(** [#readFiles] of the callback revision issues no request and queues
    nothing: it only reads. *)
Lemma sync_readFiles_requests_nothing (items : list string) :
  forall (codes : JsObj.t) (m : Machine),
  queue (snd (Sync.readFiles items codes m)) = queue m
  /\ forall url, In (EvGet url) (trace (snd (Sync.readFiles items codes m))) ->
                 In (EvGet url) (trace m).
Proof.
  induction items as [|f items IH]; intros codes m; [split; [reflexivity|intros url Hin; exact Hin]|].
  unfold Sync.readFiles in *. cbn [forEachM]. unfold bind, readFileSync, ret.
  assert (Hemit : forall url, In (EvGet url) (trace (emit (EvReadFile (path_resolve f)) m)) ->
                              In (EvGet url) (trace m)).
  { intros url Hin. cbn [trace emit] in Hin. apply in_app_or in Hin as [Hin|[Hin|[]]];
      [exact Hin|discriminate]. }
  destruct (disk m !! path_resolve f) as [content|]; cbn beta iota.
  - destruct (IH (JsObj.set f content codes) (emit (EvReadFile (path_resolve f)) m))
      as [Hq Ht].
    split; [exact Hq|]. intros url Hin. apply Hemit, Ht, Hin.
  - split; [reflexivity|]. intros url Hin. apply Hemit, Hin.
Qed.

(** C2, as it holds. In the revision that knows URLs ([part_001], lines
    193-437) take any list given to [scripts] and any entry of it that is
    reached, that is, no local read before it failed (a failed read throws
    out of the loop). If the entry parses as a URL with protocol [https:],
    a GET for it is issued, its response is awaited under the text that
    follows the last slash of the entry as it is written, nothing is read
    from disk for it, and the loop goes on. Every other entry, an [http:]
    URL and a plain path alike, is read from disk at its resolved path, and
    the read throws when no such file exists. In the callback revision
    ([letsPack.js]) there is no test: every entry reached, whatever
    [#isURL] would say of it, is read from disk at its resolved path, the
    read throws when no such file exists, and no request is ever issued. *)
Theorem readFiles_dispatch (pre post : list string) (file : string)
    (codes codes1 : JsObj.t) (m m1 : Machine) :
  Async.readFiles pre codes m = (Normal codes1, m1) ->
  (forall output p m0,
      Async.scriptsBody (JArray (pre ++ file :: post)) output p m0
      = bind (Async.readFiles (pre ++ file :: post) JsObj.empty)
          (fun codes => effect (enqueue (TAwaitMinify p codes (path_resolve output))))
          (setSlot SlotJs output m0))
  /\ (Async.isURL file = true ->
      Async.readFiles (pre ++ file :: post) codes m
      = Async.readFiles post codes1
          (enqueue (TResponse file (JsString.afterLastSlash file)) (emit (EvGet file) m1)))
  /\ (Async.isURL file = false ->
      Async.readFiles (pre ++ file :: post) codes m
      = match disk m1 !! path_resolve file with
        | Some content =>
            Async.readFiles post (JsObj.set (path_resolve file) content codes1)
              (emit (EvReadFile (path_resolve file)) m1)
        | None => (Throw (ENOENT (path_resolve file)), emit (EvReadFile (path_resolve file)) m1)
        end)
  /\ (forall u, url_parse file = Some u -> protocol u <> "https:" -> Async.isURL file = false)
  /\ (url_parse file = None -> Async.isURL file = false)
  /\ (forall items,
      Sync.readSources (JArray items) = Sync.readFiles (map path_resolve items) JsObj.empty)
  /\ (forall codes2 m2,
      Sync.readFiles (map path_resolve pre) codes m = (Normal codes2, m2) ->
      Sync.readFiles (map path_resolve (pre ++ file :: post)) codes m
      = match disk m2 !! path_resolve file with
        | Some content =>
            Sync.readFiles (map path_resolve post)
              (JsObj.set (path_resolve file) content codes2)
              (emit (EvReadFile (path_resolve file)) m2)
        | None => (Throw (ENOENT (path_resolve file)), emit (EvReadFile (path_resolve file)) m2)
        end)
  /\ (forall items codes0 m0,
      queue (snd (Sync.readFiles items codes0 m0)) = queue m0
      /\ forall url, In (EvGet url) (trace (snd (Sync.readFiles items codes0 m0))) ->
                     In (EvGet url) (trace m0)).
Proof.
  intros Hpre. split; [reflexivity|].
  assert (Happ : Async.readFiles (pre ++ file :: post) codes m
                 = bind (Async.readEntry file codes1) (Async.readFiles post) m1).
  { unfold Async.readFiles in *. rewrite forEachM_app, Hpre. reflexivity. }
  split; [|split; [|split; [|split; [|split; [|split]]]]].
  - intros Hurl. rewrite Happ. unfold bind, Async.readEntry. rewrite Hurl. reflexivity.
  - intros Hurl. rewrite Happ. unfold bind at 1. unfold Async.readEntry. rewrite Hurl.
    unfold bind, readFileSync, ret. destruct (disk m1 !! path_resolve file); reflexivity.
  - intros u Hu Hproto. unfold Async.isURL. rewrite Hu.
    destruct (String.eqb_spec "https:" (protocol u)) as [Heq|Hne].
    + exfalso. apply Hproto. symmetry. exact Heq.
    + apply andb_false_r.
  - intros Hu. unfold Async.isURL. rewrite Hu. reflexivity.
  - reflexivity.
  - intros codes2 m2 Hsync. rewrite map_app. cbn [map].
    unfold Sync.readFiles in *. rewrite forEachM_app, Hsync. cbn [forEachM].
    unfold bind, readFileSync, ret. rewrite path_resolve_idem.
    destruct (disk m2 !! path_resolve file); reflexivity.
  - intros items codes0 m0. apply sync_readFiles_requests_nothing.
Qed.

(** C2 as the specification has it fails twice on the https entry
    [https://cdn.example.com/lib/x.js?v=1], which [#isURL] accepts. The
    callback revision reads it from disk: [scripts] throws the [ENOENT] of
    the local read and no request was made. The revision that downloads it
    awaits the response under [x.js?v=1], the text after the last slash,
    where the final path segment of the URL is [x.js]; and
    [https://example.com], whose path has no segment, is awaited under
    [example.com]. *)
Lemma https_entry_read_locally_or_named_by_text :
  let url := "https://cdn.example.com/lib/x.js?v=1" in
  let m := @Demo.machine initialOutputFiles [] in
  @Async.isURL Demo.services url = true
  /\ @Sync.scripts Demo.services (JArray [url]) "dist/app.min.js" m
     = (Throw (ENOENT "/w/https://cdn.example.com/lib/x.js?v=1"),
        emit (EvReadFile "/w/https://cdn.example.com/lib/x.js?v=1")
          (setSlot SlotJs "dist/app.min.js" m))
  /\ @Async.readFiles Demo.services [url] [] m
     = (Normal [], enqueue (TResponse url "x.js?v=1") (emit (EvGet url) m))
  /\ UrlSpec.finalPathSegment url = "x.js"
  /\ @Async.readFiles Demo.services ["https://example.com"] [] m
     = (Normal [],
        enqueue (TResponse "https://example.com" "example.com")
          (emit (EvGet "https://example.com") m))
  /\ UrlSpec.finalPathSegment "https://example.com" = "".
Proof.
  repeat split; vm_compute; reflexivity.
Qed.

(** *** What reading leaves behind *)

Lemma grows_refl (m : Machine) : grows m m.
Proof.
  repeat split. exists [], []. rewrite !app_nil_r. repeat split.
Qed.

Lemma grows_trans (m1 m2 m3 : Machine) : grows m1 m2 -> grows m2 m3 -> grows m1 m3.
Proof.
  intros (Ho & Hd & Hl & Hp & e1 & t1 & Ht & Hq & He & Hr)
         (Ho' & Hd' & Hl' & Hp' & e2 & t2 & Ht' & Hq' & He' & Hr').
  repeat split; try congruence.
  exists (e1 ++ e2), (t1 ++ t2).
  rewrite Ht', Ht, Hq', Hq, !app_assoc, !forallb_app, He, He', Hr, Hr'.
  repeat split.
Qed.

Lemma grows_emit (e : Event) (m : Machine) : isReadEvent e = true -> grows m (emit e m).
Proof.
  intros He. repeat split. exists [e], []. simpl. rewrite He, app_nil_r. repeat split.
Qed.

Lemma grows_response (url name : string) (m : Machine) :
  grows m (enqueue (TResponse url name) m).
Proof.
  repeat split. exists [], [TResponse url name]. simpl. rewrite app_nil_r. repeat split.
Qed.

Lemma grows_readFileSync (path : string) (m : Machine) :
  grows m (snd (readFileSync path m)).
Proof.
  unfold readFileSync. destruct (disk m !! path_resolve path); simpl;
    apply grows_emit; reflexivity.
Qed.

Lemma grows_readdirSync (dir : string) (m : Machine) :
  grows m (snd (readdirSync dir m)).
Proof.
  unfold readdirSync. destruct (dirEntries _ _); simpl; apply grows_emit; reflexivity.
Qed.

Lemma grows_readEntry (file : string) (codes : JsObj.t) (m : Machine) :
  grows m (snd (Async.readEntry file codes m)).
Proof.
  unfold Async.readEntry. destruct (Async.isURL file).
  - unfold Async.download, bind, effect, ret. simpl.
    apply (grows_trans _ (emit (EvGet file) m)); [apply grows_emit; reflexivity|apply grows_response].
  - unfold bind. pose proof (grows_readFileSync file m) as Hg.
    destruct (readFileSync file m) as [[content|e] m']; exact Hg.
Qed.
---
→ PROBLEM DETAILS: All that is wanted is the stretch of lines above from the one containing "URL and a plain" through the one containing "Theorem readFiles_dispatch (pre", duplicated exactly.

→ RESULT OF THE EXERCISE:
    URL and a plain path alike, is read from disk at its resolved path, and
    the read throws when no such file exists. In the callback revision
    ([letsPack.js]) there is no test: every entry reached, whatever
    [#isURL] would say of it, is read from disk at its resolved path, the
    read throws when no such file exists, and no request is ever issued. *)
Theorem readFiles_dispatch (pre post : list string) (file : string)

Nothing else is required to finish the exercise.